How to use Alibaba Cloud CDN for corporate official website domain names and avoid malicious traffic risks

To apply Alibaba Cloud CDN to official website domain names and effectively prevent malicious traffic theft, a two-step operation is needed: first connect to the CDN for acceleration, and then configure security policies. The following are the specific processes and protection plans:

1. The operation process for Alibaba Cloud CDN to access the official website domain name

1. Open CDN services

Log in to the Alibaba Cloud console, enter the CDN product page, click "Activate Now" and select the charging type (the default is based on traffic), and complete the activation after agreeing to the agreement.

2. Add accelerated domain names

Click "Add Domain Name" in "Domain Name Management" in the CDN console and enter the official website domain name (such as www.example.com).

Key configurations:

Only in mainland China (domain name must have been registered with ICP)

Global (including overseas nodes)

Global (excluding mainland China).

Acceleration area: Select based on user distribution:

Origin server settings: Enter the official website server IP or domain name (for example, origin server is origin.example.com).

3. Verify domain name ownership

Select DNS resolution verification: Add a TXT record to a domain name resolution platform (such as Alibaba Cloud DNS), and the content is the verification value provided by Alibaba Cloud to complete ownership confirmation.

4. Configure CNAME resolution

After adding the accelerated domain name, the CDN generates a CNAME address (such as example.com.w.kunlunsl.com). On the domain name resolution platform, change the DNS record type of the official website domain name to CNAME, point to that address, and wait for it to take effect (usually 30 minutes).

5. Verify acceleration

Local test: Use ping or a browser to visit the official website domain name and check whether the resolution reaches the CDN node IP.

Check the traffic data through the Alibaba Cloud CDN console to confirm that the acceleration takes effect.

2. Protection strategies to prevent malicious swiping traffic

Maliciously swiping traffic may lead to bandwidth surges and high bills, and the following measures need to be combined:

1. Basic protection configuration

referer hotlink protection

Set up whitelist: Only official website domain names (such as *. example.com) andMini programsOfficial Referers (such as WeChat https://servicewechat.com/*) access resources.

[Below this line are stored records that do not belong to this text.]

Lemma set_initiator_then_get_initiator_witness :
  path_objs (relay_world []) !! 0%nat = Some relay_path
  /\ clients (relay_world []) !! 1%nat = Some relay_client
  /\ exists w', Path_set_initiator 0 1 (relay_world []) = (Ret (Some 1%nat), w')
                /\ Path_get_initiator 0 w' = (Ret (Some 1%nat), w').
Proof.
  assert (Hp : path_objs (relay_world []) !! 0%nat = Some relay_path)
    by (vm_compute; reflexivity).
  assert (Hc : clients (relay_world []) !! 1%nat = Some relay_client)
    by (vm_compute; reflexivity).
  destruct (set_initiator_then_get_initiator (relay_world []) 0 1 relay_path
              relay_client Hp Hc) as (w' & Hset & _ & Hget & _).
  split; [exact Hp|]. split; [exact Hc|].
  exists w'. split; [exact Hset|exact Hget].
Defined.

Lemma set_initiator_keeps_slot_keys_witness :
  path_objs (relay_world []) !! 0%nat = Some relay_path
  /\ clients (relay_world []) !! 1%nat = Some relay_client
  /\ dict.keys (_slots relay_path) = seqZ 0x01 0xff
  /\ Path_get_responder_ids 0 (relay_world []) =
     (Ret (seqZ 0x02 254), relay_world []).
Proof.
  assert (Hp : path_objs (relay_world []) !! 0%nat = Some relay_path)
    by (vm_compute; reflexivity).
  assert (Hc : clients (relay_world []) !! 1%nat = Some relay_client)
    by (vm_compute; reflexivity).
  assert (Hk : dict.keys (_slots relay_path) = seqZ 0x01 0xff)
    by (vm_compute; reflexivity).
  destruct (set_initiator_keeps_slot_keys (relay_world []) 0 1 relay_path
              relay_client Hp Hc Hk) as (w' & p' & _ & _ & _ & Hids & _).
  split; [exact Hp|]. split; [exact Hc|]. split; [exact Hk|exact Hids].
Defined.

Lemma get_responder_bounds_witness :
  path_objs (relay_world []) !! 0%nat = Some relay_path
  /\ Path_get_responder 0 0x00 (relay_world []) =
     (Raise ValueError, relay_world [])
  /\ Path_get_responder 0 0x05 (relay_world []) = (Ret None, relay_world []).
Proof.
  assert (Hp : path_objs (relay_world []) !! 0%nat = Some relay_path)
    by (vm_compute; reflexivity).
  split; [exact Hp|]. split.
  - apply (proj1 (get_responder_bounds (relay_world []) 0 relay_path 0x00 Hp)).
    lia.
  - apply (proj2 (get_responder_bounds (relay_world []) 0 relay_path 0x05 Hp)).
    lia.
Defined.
(** [generate_programme].  A programme name outside the six known ones is
    treated as "schumann".  The int16 array returned has as many samples as
    the programme's signal, which is then not empty; an empty signal makes
    [np.max] raise [ValueError], and an exception of the signal generator
    is passed on.  So for the plain programmes with [n = sr * duration]:
    [n < 0] raises [ValueError] from [np.linspace], [n = 0] (a zero
    duration, say) raises [ValueError] from [np.max], and [n > 0] returns
    [n] samples; the programme "full" with a zero duration raises
    [ZeroDivisionError]. *)
Theorem generate_programme_outcome
        (self : MechanicalChannel) (programme : string) (duration : Z) :
  let n := (sr self * duration)%Z in
  let empty :=
    ValueError
      "zero-size array to reduction operation maximum which has no identity" in
  (~ In programme programme_names ->
   generate_programme self programme duration
   = generate_programme self "schumann" duration)
  /\ (forall out,
         generate_programme self programme duration = Ok out ->
         exists s, programme_signal self programme duration = Ok s
                   /\ s <> [] /\ length out = length s)
  /\ (programme_signal self programme duration = Ok [] ->
      generate_programme self programme duration = Raise empty)
  /\ (forall e, programme_signal self programme duration = Raise e ->
                generate_programme self programme duration = Raise e)
  /\ (In programme ["schumann"; "combined"; "chirp"; "breathing"]
      \/ ~ In programme programme_names ->
      ((n < 0)%Z ->
       generate_programme self programme duration
       = Raise (ValueError "Number of samples must be non-negative"))
      /\ (n = 0%Z -> generate_programme self programme duration = Raise empty)
      /\ ((0 < n)%Z ->
          exists out, generate_programme self programme duration = Ok out
                      /\ Z.of_nat (length out) = n))
  /\ generate_programme self "full" 0
     = Raise (ZeroDivisionError "division by zero").
Proof.
  intros n empty.
  split; [| split; [| split; [| split; [| split]]]].
  - intro Hn. unfold generate_programme.
    rewrite (programme_signal_fallback _ _ _ Hn). reflexivity.
  - intros out E.
    destruct (programme_signal self programme duration) as [s | e] eqn:Hs.
    + destruct (generate_programme_signal _ _ _ _ Hs) as [Hempty Hfull].
      destruct s as [| x s].
      * rewrite (Hempty eq_refl) in E. discriminate E.
      * destruct (Hfull ltac:(discriminate)) as [out' [E' Hl]].
        rewrite E' in E. injection E as <-.
        eexists. split; [reflexivity |]. split; [discriminate | exact Hl].
    + unfold generate_programme in E. rewrite Hs in E. discriminate E.
  - intro Hs. apply (proj1 (generate_programme_signal _ _ _ _ Hs)). reflexivity.
  - intros e Hs. unfold generate_programme. rewrite Hs. reflexivity.
  - intro Hp. pose proof (programme_signal_plain self programme duration Hp) as Hin.
    destruct (plain_generators self duration 1.0 20.0 7.83 0.25) as [Hok Hneg].
    fold n in Hok, Hneg.
    split; [| split].
    + intro Hn. unfold generate_programme. rewrite (Hneg Hn _ Hin). reflexivity.
    + intro Hn. destruct (Hok ltac:(lia) _ Hin) as [s [Hs Hl]].
      rewrite Hn in Hl. destruct s; [| discriminate Hl].
      apply (proj1 (generate_programme_signal _ _ _ _ Hs)). reflexivity.
    + intro Hn. destruct (Hok ltac:(lia) _ Hin) as [s [Hs Hl]].
      assert (Hne : s <> []).
      { intros ->. cbn in Hl. lia. }
      destruct (proj2 (generate_programme_signal _ _ _ _ Hs) Hne)
        as [out [E Hlo]].
      exists out. split; [exact E |]. rewrite Hlo, Hl. lia.
  - reflexivity.
Qed.
(** * Payment revisions, withdrawal validation and renewal gates of siad

    A shallow embedding of
    - [types.FileContractRevision.PaymentRevision]   (types/filecontracts.go),
    - [modules.AccountID] and [modules.WithdrawalMessage] (modules/payments.go),
    - [renter.Session.payByContract]                  (renter payment code),
    - the host's renewal gates [renewAllowed] and [verifyRenewedContract],
    - the consensus state's diffs ([applyDiffSet])    (consensus/diffs.go),
    - the pure loops of the renter's snapshot code    (modules/renter/snapshot.go),
    together with the properties the specification states about them. *)

From Stdlib Require Import ZArith NArith Lia Bool.
From Stdlib Require Import Strings.String Strings.Ascii Strings.Byte.
From stdpp Require Import base list strings gmap.

Local Open Scope N_scope.

(** ** Primitives *)

(** Modelled from the spec: the declaration of [types.Currency] is missing;
    the specification describes it as an opaque arbitrary-precision
    unsigned value with checked arithmetic.  [Sub] is only ever reached behind
    a [Cmp] guard in the code below. *)
Module Currency.
Definition t : Type := N.
Definition Zero : t := 0.
(** [x.Cmp(y)] is negative, zero or positive. *)
Definition Cmp (x y : t) : Z :=
  match N.compare x y with Lt => (-1)%Z | Eq => 0%Z | Gt => 1%Z end.
Definition Add (x y : t) : t := x + y.
Definition Sub (x y : t) : t := x - y.
End Currency.

#[global] Instance byte_eq_decision : EqDecision byte := Byte.byte_eq_dec.

(** 64-bit unsigned words ([uint64], [types.BlockHeight]): naturals below
    [2^64]; the only arithmetic that can leave the range is written out. *)
Definition uint64_modulus : N := 2 ^ 64.
Definition MaxUint64 : N := uint64_modulus - 1.
Definition uint64_incr (n : N) : N := (n + 1) mod uint64_modulus.

(** Errors in the style of the [errors] packages the code uses: a base error,
    an error with added context ([AddContext], [fmt.Errorf "...: %w"]), an
    extended error ([Extend]) and the composition of two errors
    ([Compose]). *)
Inductive error : Type :=
| ErrNew (msg : string)
| ErrContext (e : error) (ctx : string)
| ErrExtend (e1 e2 : error)
| ErrCompose (e1 e2 : error).

#[global] Instance error_eq_dec : EqDecision error.
Proof. solve_decision. Defined.

(** [errors.Contains]: [k] is [e] or occurs somewhere inside it. *)
Fixpoint Contains (e k : error) : bool :=
  bool_decide (e = k) ||
  match e with
  | ErrNew _ => false
  | ErrContext e' _ => Contains e' k
  | ErrExtend e1 e2 | ErrCompose e1 e2 => Contains e1 k || Contains e2 k
  end.

(** [errors.Compose] at its two-argument use: nil errors are dropped, and
    the result is nil when nothing is left. *)
Definition Compose (a b : option error) : option error :=
  match a, b with
  | None, None => None
  | Some e, None => Some e
  | None, Some e => Some e
  | Some e1, Some e2 => Some (ErrCompose e1 e2)
  end.

(** What a call can do besides handing back its (Go-style) return values:
    panic. *)
Inductive outcome (A : Type) : Type :=
| Returns (a : A)
| Panics (msg : string).
Arguments Returns {A} a.
Arguments Panics {A} msg.

Definition index_out_of_range : string := "index out of range".

(** Go's [copy(dst, src)]: the first [min (len dst) (len src)] elements of
    [src] overwrite the front of [dst]. *)
Definition go_copy {A} (dst src : list A) : list A :=
  take (length dst) src ++ drop (length src) dst.

(** ** types/filecontracts.go *)
Module types.

Definition UnlockHash : Type := list byte.
Definition Hash : Type := list byte.
Definition BlockHeight : Type := N.

Record SiacoinOutput : Type := mkSiacoinOutput {
  Value : Currency.t;
  OutUnlockHash : UnlockHash
}.

(** The zero value of the struct, as [make] fills a fresh slice with. *)
Definition zeroOutput : SiacoinOutput := mkSiacoinOutput Currency.Zero [].

Definition set_Value (v : Currency.t) (o : SiacoinOutput) : SiacoinOutput :=
  mkSiacoinOutput v (OutUnlockHash o).

Record FileContractRevision : Type := mkFileContractRevision {
  ParentID : Hash;
  UnlockConditions : list (list byte);
  NewRevisionNumber : N;
  NewFileSize : N;
  NewFileMerkleRoot : Hash;
  NewWindowStart : BlockHeight;
  NewWindowEnd : BlockHeight;
  NewValidProofOutputs : list SiacoinOutput;
  NewMissedProofOutputs : list SiacoinOutput;
  NewUnlockHash : UnlockHash
}.

Record FileContract : Type := mkFileContract {
  FileSize : N;
  FileMerkleRoot : Hash;
  WindowStart : BlockHeight;
  WindowEnd : BlockHeight;
  Payout : Currency.t;
  ValidProofOutputs : list SiacoinOutput;
  MissedProofOutputs : list SiacoinOutput;
  FcUnlockHash : UnlockHash;
  RevisionNumber : N
}.

Definition with_outputs (fcr : FileContractRevision)
    (num : N) (valid missed : list SiacoinOutput) : FileContractRevision :=
  mkFileContractRevision (ParentID fcr) (UnlockConditions fcr) num
    (NewFileSize fcr) (NewFileMerkleRoot fcr) (NewWindowStart fcr)
    (NewWindowEnd fcr) valid missed (NewUnlockHash fcr).

(** [types.SiaPublicKey]: an algorithm specifier and the key bytes. *)
Record SiaPublicKey : Type := mkSiaPublicKey {
  Algorithm : list byte;
  Key : list byte
}.

Definition ErrRevisionCostTooHigh : error :=
  ErrNew "Can't create new revision with this cost. Not enough funds remaining to cover it".
(** * Study-Sync: the recurring-reminder scheduling engine of [main.py]

    A shallow embedding of the FastAPI backend ([src/main.py]): the
    in-memory stores [classes_db] and [messages_db], the APScheduler job
    store the handlers drive, the trigger computation of
    [schedule_reminder], and the handlers [create_class], [update_class],
    [delete_class], [send_manual_reminder] together with the background
    callback [send_class_reminder].

    Conventions of the embedding.
    - Python [str] is a Rocq [string] (a sequence of bytes); the emoji of
      the message template are their UTF-8 bytes.
    - Python [int] is [Z].
    - Every handler is a function [Env -> ... -> State -> outcome _ * State]:
      the state is threaded explicitly, and an exception that leaves the
      handler is the [Raised] outcome, paired with the state as mutated
      up to the [raise].
    - [Env] carries what a call reads from the outside world:
      [datetime.now()] and [uuid.uuid4()]. *)

From Stdlib Require Import ZArith Lia Ascii.
From stdpp Require Import gmap strings list pretty.

Local Open Scope Z_scope.

(** ** Python string primitives used by [schedule_reminder] *)

Module PyStr.

(** [str.split(sep)] for a one-character separator: every occurrence of
    [sep] cuts, so the result is never empty (for the empty string it is
    the list holding the empty string). *)
Fixpoint split (sep : ascii) (s : string) : list string :=
  match s with
  | EmptyString => [EmptyString]
  | String c s' =>
      if decide (c = sep) then EmptyString :: split sep s'
      else match split sep s' with
           | p :: ps => String c p :: ps
           | [] => [String c EmptyString]
           end
  end.
(** C6 (as the code has it). An approval granted to an Omega2 tool at time
    [t0] with duration [D] expires at [t0 + D]. With no grant covering the
    called action and [default_omega2_deny] set, an evaluation whose clock
    reading lies strictly after that expiry returns Deny. When the tool is
    not on the blocklist the evaluation also removes the expired approval
    from the approvals map (and changes nothing else); when the tool is on
    the blocklist the engine is left as it was. *)
Theorem evaluate_after_expiry_denies (pe0 pe1 pe pe' : PolicyEngine.t)
    (call : ToolCall.t) (m : ToolManifest.t) (gs : GateStatus.t) (D : float)
    (w0 w1 w w' : World.t) (d : PolicyDecision.t) :
  PolicyEngine.grant_omega2_approval pe0 (ToolCall.tool_id call) D w0
    = (pe1, w1) ->
  PolicyEngine._omega2_approvals pe !! ToolCall.tool_id call
    = PolicyEngine._omega2_approvals pe1 !! ToolCall.tool_id call ->
  ToolManifest.omega_level m = OmegaLevel.OMEGA_2 ->
  PolicyEngine.grant_covers pe call = false ->
  PolicyEngine.default_omega2_deny pe = true ->
  PrimFloat.ltb (PrimFloat.add (World.clock w0 (World.clock_reads w0)) D)
    (World.clock w (World.clock_reads w)) = true ->
  PolicyEngine.evaluate pe call (Some m) gs w = (d, pe', w') ->
  PolicyDecision.decision d = Decision.DENY
  /\ (ToolCall.tool_id call ∉ PolicyEngine._blocked_tools pe ->
        pe' = PolicyEngine.set_omega2_approvals
                (delete (ToolCall.tool_id call)
                   (PolicyEngine._omega2_approvals pe)) pe
        /\ PolicyEngine._omega2_approvals pe' !! ToolCall.tool_id call = None)
  /\ (ToolCall.tool_id call ∈ PolicyEngine._blocked_tools pe -> pe' = pe).
Proof.
  intros Hgr Hsame Hm Hg Hd Hlate He.
  rewrite grant_omega2_approval_run in Hgr. injection Hgr as <- <-.
  cbn in Hsame. rewrite lookup_insert_eq in Hsame.
  destruct (decide (ToolCall.tool_id call ∈ PolicyEngine._blocked_tools pe))
    as [Hb|Hb].
  - rewrite evaluate_blocked_run in He by done.
    injection He as <- <- _. repeat split; done.
  - unfold PolicyEngine.evaluate in He.
    rewrite bool_decide_eq_false_2, Hm, Hsame in He by done.
    py_unfold. cbn in He. rewrite (ltb_asym _ _ Hlate) in He.
    edestruct (evaluate_omega2_grants_default_deny
                 (PolicyEngine.set_omega2_approvals
                    (delete (ToolCall.tool_id call)
                       (PolicyEngine._omega2_approvals pe)) pe)
                 call OmegaLevel.OMEGA_2 gs (World.tick w))
      as (d0 & E & Hdeny); [done | done |].
    rewrite E in He. injection He as <- <- _.
    repeat split; [done | | done].
    cbn. apply lookup_delete_eq.
Qed.
(** The shapes the trace of [handleProtobuf] can have. *)
Lemma handleProtobuf_shape C r :
  (exists err, GetCommonParams C r = inl err /\
     trace (handleProtobuf C r) =
       [requestsProtobufTotal_Inc; Call_GetCommonParams;
        Errorf ("cannot parse common params from request: " ++ err)%string]) \/
  (exists cp err, GetCommonParams C r = inr cp /\ CanWriteData C = Some err /\
     trace (handleProtobuf C r) =
       [requestsProtobufTotal_Inc; Call_GetCommonParams; Call_CanWriteData; Errorf err]) \/
  (exists cp rest, GetCommonParams C r = inr cp /\ CanWriteData C = None /\
     trace (handleProtobuf C r) =
       requestsProtobufTotal_Inc :: Call_GetCommonParams :: Call_CanWriteData :: rest /\
     checks rest = 0).
Proof.
  destruct (GetCommonParams C r) as [e|cp] eqn:Hcp.
  - left. exists e. split; [reflexivity|].
    now rewrite (handleProtobuf_bad_params C r e).
  - right. destruct (CanWriteData C) as [e|] eqn:Hw.
    + left. exists cp, e. repeat split.
      now rewrite (handleProtobuf_cannot_write C r cp e).
    + right. exists cp.
      destruct (readUncompressed C (Body r) (Header r "Content-Encoding")
                  (maxRequestSize C)) as [e|data] eqn:Hread.
      * eexists. repeat split.
        -- rewrite (handleProtobuf_read_error C r cp e) by assumption. reflexivity.
        -- reflexivity.
      * destruct (decodeLogsData C data) as [rows err] eqn:Hdec.
        pose proof (checks_decodingTrace C r cp data rows err) as Hc.
        eexists. repeat split.
        -- rewrite (handleProtobuf_decoding C r cp data rows err) by assumption.
           unfold decodingTrace. reflexivity.
        -- unfold decodingTrace in Hc. cbn in Hc. unfold checks. cbn. lia.
Qed.

(** C5, as amended.  A request is checked for backpressure at most once,
    and exactly once when it reaches [handleProtobuf] (the path is the OTLP
    one and the content type is not JSON) and its common parameters parse;
    a request rejected before that (another path, a JSON content type,
    common parameters that do not parse) is not checked at all.  Every
    event that reads, decodes or adds rows comes after the check.  When the check
    fails, the error is the whole answer: nothing is read, decoded or
    added. *)
Theorem backpressure_checked_before_rows (C : Collaborators) (path : string)
  (r : Request) :
  checks (trace (RequestHandler C path r)) <= 1 /\
  checkedBefore (trace (RequestHandler C path r)) /\
  (forall cp,
     path = "/insert/opentelemetry/v1/logs" ->
     IsJSONContentType C (Header r "Content-Type") = false ->
     GetCommonParams C r = inr cp ->
     checks (trace (RequestHandler C path r)) = 1) /\
  (path <> "/insert/opentelemetry/v1/logs" ->
   checks (trace (RequestHandler C path r)) = 0) /\
  (IsJSONContentType C (Header r "Content-Type") = true ->
   checks (trace (RequestHandler C path r)) = 0) /\
  (forall err,
     GetCommonParams C r = inl err ->
     checks (trace (RequestHandler C path r)) = 0) /\
  (forall err,
     CanWriteData C = Some err ->
     Forall (fun e => isRowWork e = false) (trace (RequestHandler C path r)) /\
     (checks (trace (RequestHandler C path r)) = 1 ->
      trace (RequestHandler C path r) =
        [requestsProtobufTotal_Inc; Call_GetCommonParams; Call_CanWriteData; Errorf err])).
Proof.
  unfold RequestHandler.
  destruct (String.eqb path "/insert/opentelemetry/v1/logs") eqn:Hpath.
  2:{ cbn. split; [lia|]. split; [apply checkedBefore_no_work; constructor|].
      split; [intros cp ->; discriminate Hpath|].
      split; [reflexivity|]. split; [reflexivity|]. split; [reflexivity|].
      intros err _. split; [constructor | discriminate]. }
  apply String.eqb_eq in Hpath.
  destruct (IsJSONContentType C (Header r "Content-Type")) eqn:Hjson.
  { cbn. split; [lia|]. split; [apply checkedBefore_no_work; repeat constructor|].
    split; [discriminate|].
    split; [reflexivity|]. split; [reflexivity|]. split; [reflexivity|].
    intros err _. split; [repeat constructor | discriminate]. }
  rewrite trace_then_ret.
  destruct (handleProtobuf_shape C r)
    as [(e & Hcp & ->) | [(cp & e & Hcp & Hw & ->) | (cp & rest & Hcp & Hw & -> & Hrest)]].
  - split; [cbn; lia|]. split; [apply checkedBefore_no_work; repeat constructor|].
    split; [congruence|].
    split; [reflexivity|]. split; [discriminate|]. split; [reflexivity|].
    intros err _. split; [repeat constructor | discriminate].
  - split; [cbn; lia|]. split; [apply checkedBefore_after_check|].
    split; [reflexivity|].
    split; [congruence|]. split; [discriminate|]. split; [congruence|].
    intros err Herr. split; [repeat constructor|].
    intros _. congruence.
  - split; [unfold checks in *; cbn; lia|]. split; [apply checkedBefore_after_check|].
    split; [intros; unfold checks in *; cbn; lia|].
    split; [congruence|]. split; [discriminate|]. split; [congruence|].
    congruence.
Qed.

(** C5, as stated, fails: a request whose common parameters do not parse is
    rejected before the check, which is then made zero times, not once. *)
Lemma backpressure_check_skipped_counterexample :
  trace (handleProtobuf (exampleCollaborators None streamingDecoder)
           (exampleRequest [("AccountID", "x")] [Byte.x01])) =
    [requestsProtobufTotal_Inc; Call_GetCommonParams;
     Errorf "cannot parse common params from request: cannot parse AccountID"] /\
  ~ (forall C r, checks (trace (handleProtobuf C r)) = 1).
Proof.
  split; [reflexivity|].
  intros H.
  specialize (H (exampleCollaborators None streamingDecoder)
                (exampleRequest [("AccountID", "x")] [Byte.x01])).
  discriminate H.
Qed.

Lemma backpressure_checked_before_rows_witness :
  checks (trace (RequestHandler
                   (exampleCollaborators (Some "cannot accept writes: read-only") streamingDecoder)
                   "/insert/opentelemetry/v1/logs"
                   (exampleRequest [] [Byte.x01]))) = 1 /\
  trace (RequestHandler
           (exampleCollaborators (Some "cannot accept writes: read-only") streamingDecoder)
           "/insert/opentelemetry/v1/logs"
           (exampleRequest [] [Byte.x01])) =
    [requestsProtobufTotal_Inc; Call_GetCommonParams; Call_CanWriteData;
     Errorf "cannot accept writes: read-only"].
Proof.
  pose proof (backpressure_checked_before_rows
                (exampleCollaborators (Some "cannot accept writes: read-only") streamingDecoder)
                "/insert/opentelemetry/v1/logs"
                (exampleRequest [] [Byte.x01])) as (_ & _ & Honce & _ & _ & _ & Hfail).
  pose proof (Honce {| StreamFields := []; MsgFields := ["body"] |}
                eq_refl eq_refl eq_refl) as H1.
  split; [exact H1|].
  exact (proj2 (Hfail "cannot accept writes: read-only" eq_refl) H1).
Defined.

(** *** The message field (C6) *)

Lemma RenameField_length C fs oldNames newName :
  length (RenameField C fs oldNames newName) = length fs.
Proof. apply (proj1 (RenameField_ok C)). Qed.

Lemma RenameField_no_match C fs oldNames newName :
  forallb (fun f => negb (matches oldNames f)) fs = true ->
  RenameField C fs oldNames newName = fs.
Proof.
  intros H. rewrite forallb_forall in H.
  apply nth_error_ext. intros i.
  destruct (nth_error fs i) as [f|] eqn:Hi.
  - apply (proj2 (RenameField_ok C)); [assumption|].
    apply nth_error_In in Hi. apply H in Hi. now apply negb_true_iff in Hi.
  - apply nth_error_None. rewrite RenameField_length. now apply nth_error_None.
Qed.

(** C6, as amended.  For a decoded row whose [streamFieldsLen] can be
    sliced, [pushLogs] adds one row whose leading [streamFieldsLen] fields
    are the decoded ones, untouched whether or not their names are message
    field names, and whose remaining fields are the non-stream portion after
    the rename to [_msg].  The row keeps its number of fields: no field is
    added, and when no field of the non-stream portion matches, the row is
    added as it was decoded. *)
Theorem rename_spares_stream_fields (C : Collaborators) (msgFields : list string)
  (b : bool) (r : DecodedRow) :
  validRow r = true ->
  exists fs,
    pushLogs C msgFields b (timestamp r) (fields r) (streamFieldsLen r) =
      ([AddRow (timestamp r) fs (if b then Some (leadingFields r) else None)],
       Returned tt) /\
    firstn (Z.to_nat (streamFieldsLen r)) fs = leadingFields r /\
    skipn (Z.to_nat (streamFieldsLen r)) fs =
      RenameField C (otherFields r) msgFields "_msg" /\
    length fs = length (fields r) /\
    (forallb (fun f => negb (matches msgFields f)) (otherFields r) = true ->
     fs = fields r).
Proof.
  intros Hv. pose proof (validRow_bounds r Hv) as Hn.
  exists (leadingFields r ++ RenameField C (otherFields r) msgFields "_msg").
  assert (Hlen : length (leadingFields r) = Z.to_nat (streamFieldsLen r)).
  { unfold leadingFields. rewrite length_firstn. lia. }
  repeat split.
  - now apply pushLogs_valid.
  - rewrite firstn_app, Hlen, Nat.sub_diag. cbn. rewrite app_nil_r.
    rewrite <- Hlen at 1. apply firstn_all.
  - rewrite skipn_app, Hlen, Nat.sub_diag. cbn.
    rewrite <- Hlen at 1. rewrite skipn_all. reflexivity.
  - rewrite length_app, RenameField_length, Hlen. unfold otherFields.
    rewrite length_skipn. lia.
  - intros Hno. rewrite RenameField_no_match by assumption.
    apply firstn_skipn.
Qed.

Turn on "Allow Empty Referer Access" to be compatible with direct app access.

IP black and white list

Intercept malicious IP segments: Add suspicious IPs (such as attack source IP) to the blacklist through the "security configuration" of the CDN console.

Whitelist mode: Only corporate office IP or trusted IP access is allowed (suitable for internal systems).

access frequency limit

Set the frequency of single IP requests (such as 1 QPS): Automatic blocking if the threshold is exceeded, effectively suppressing CC attacks.

2. Advanced protection and cost control

URL authentication

Enable dynamic keys: A temporary link with a timestamp and signature is generated, and an illegal link returns 403. Suitable for protecting videos and downloading resources.

Bandwidth and usage caps

Set a "bandwidth cap" or "traffic threshold" on the CDN console, and automatically stop the service after exceeding it to prevent costs from getting out of control.

Activate Secure Content Delivery Network SCDN

For high-attack-risk businesses, SCDN integrates WAF, Anti-DDoS and frequency control to provide comprehensive protection (additional purchase is required).

3. Monitoring and Incident Response Service

Real-time monitoring reports

Analyze the "Most Visited IP/URL/Referer" report to identify abnormal requests (such as high-frequency access from a single IP).

alarm setting

Configure SMS/email alerts for sudden traffic increases and intervene in a timely manner.

Sandbox mechanism

When a domain name is attacked, Alibaba Cloud will automatically cut it into the sandbox (service quality degradation), and needs to contact customer service to remove it.

3. Best practice recommendations

Enable protection by services:

Static resources (such as pictures) → Referer hotlink protection + IP blacklist

Dynamic API interface → Frequency control + URL authentication.

Regularly optimize rules:

Update the IP blacklist according to the report and adjust the frequency limit threshold.

Measures to cover costs:

Purchase prepaid traffic packages to reduce costs and open usage caps.

Explanation: Even if malicious requests are intercepted, Alibaba Cloud will still charge traffic charges for 4xx responses (industry general practice), so bandwidth capping + SCDN is the core means of defense against large-scale attacks.

Through the above steps, the official website can safely enjoy CDN acceleration while avoiding the risk of malicious traffic.